Now that we have seen that scientific theories should not be dismissed purely on the basis that they are theories, we can see the fallacy in the argument that is so commonly used against the theory of evolution. Unfortunately, because the same word is used in a different context to mean a simple guess, there will always be misunderstanding by the general population about what a scientific theory really is. This sort of semantic dilemma is not something that can be easily solved, and it will continue to help people to promote ignorance through the misinterpretation of scientific theory. All that we can hope to do in order to help prevent this from happening is to teach others what a scientific theory is and why they cannot simply be dismissed as guesses. Education is the best medicine for misunderstanding, and as more people are educated and become aware of the scientific meaning of the word theory, it will be much harder to lure people into disbelieving a theory using the “it’s just a theory” argument. [Good closing paragraph.
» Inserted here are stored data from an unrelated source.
(** * FFIEC / NIC / FDIC data downloader: a model of
      [code/data_downloaders/ffiec_nic_downloader.py]

    The script is sequential I/O glue: HTTP requests, file writes, directory
    creation and archive extraction.  It is embedded here as a state and
    exception monad over a [world] made of
    - a filesystem (a finite map from paths to nodes),
    - the text printed on standard output, and
    - the list of HTTP requests sent so far.
    Everything the script delegates to the outside (the network, the
    [requests], [zipfile] and [json] decoders, the clock) is gathered in an
    environment record [env]. *)

From stdpp Require Import gmap strings list fin_maps pretty.
From Stdlib Require Import ZArith.
From Stdlib.Strings Require Import Byte Ascii.

Local Open Scope string_scope.
Local Open Scope list_scope.
Local Open Scope Z_scope.

(** ** Values *)

Abbreviation bytes := (list byte).
Abbreviation path := (list string).

(** The result of [json.loads]: Python [None], [bool], [int], [float],
    [str], [list] and [dict] (insertion ordered).  A float is kept as a
    binary mantissa and exponent; only its being zero is ever inspected. *)
#[warnings="-register-all"]
Inductive json : Type :=
| JNull
| JBool (b : bool)
| JInt (z : Z)
| JFloat (mantissa exponent : Z)
| JStr (s : string)
| JArr (items : list json)
| JObj (fields : list (string * json)).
Not a mere summary of what came before.]


Works Cited

“Projectile Motion.” <http://en.wikipedia.org/wiki/Theory>. Last accessed September 12, 2004. [Note that web citations must be clickable, and that they must include a “last accessed” date.]

Schick, Theodore and Lewis Vaughn. 2004. How to Think About Weird Things. Boston:

[Only two references, but that was quite enough for this paper. You don’t need a lot of references unless you need to bring in a good deal of background information.]